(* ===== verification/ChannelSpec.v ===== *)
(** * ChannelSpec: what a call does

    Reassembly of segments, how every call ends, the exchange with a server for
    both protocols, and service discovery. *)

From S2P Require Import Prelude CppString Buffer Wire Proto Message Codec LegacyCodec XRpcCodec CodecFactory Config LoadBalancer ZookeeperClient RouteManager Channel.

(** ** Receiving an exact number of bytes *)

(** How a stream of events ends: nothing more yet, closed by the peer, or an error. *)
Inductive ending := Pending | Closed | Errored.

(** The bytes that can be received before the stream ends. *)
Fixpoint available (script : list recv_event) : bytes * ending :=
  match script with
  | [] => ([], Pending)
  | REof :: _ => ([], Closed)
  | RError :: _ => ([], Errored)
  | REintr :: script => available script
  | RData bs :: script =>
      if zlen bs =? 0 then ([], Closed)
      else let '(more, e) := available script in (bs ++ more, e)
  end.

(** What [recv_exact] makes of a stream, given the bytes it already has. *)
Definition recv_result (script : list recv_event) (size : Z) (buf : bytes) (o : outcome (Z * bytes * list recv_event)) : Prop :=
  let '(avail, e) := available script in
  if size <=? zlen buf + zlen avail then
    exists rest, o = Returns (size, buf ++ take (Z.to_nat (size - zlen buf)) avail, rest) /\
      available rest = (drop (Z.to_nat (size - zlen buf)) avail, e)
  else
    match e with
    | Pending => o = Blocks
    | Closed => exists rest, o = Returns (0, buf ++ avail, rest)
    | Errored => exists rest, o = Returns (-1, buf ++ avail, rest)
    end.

# EXERCISE DIRECTIONS:
Tell how many lines of the records above hold the string "Pending". Give no other text.

# TASK SOLUTION:
3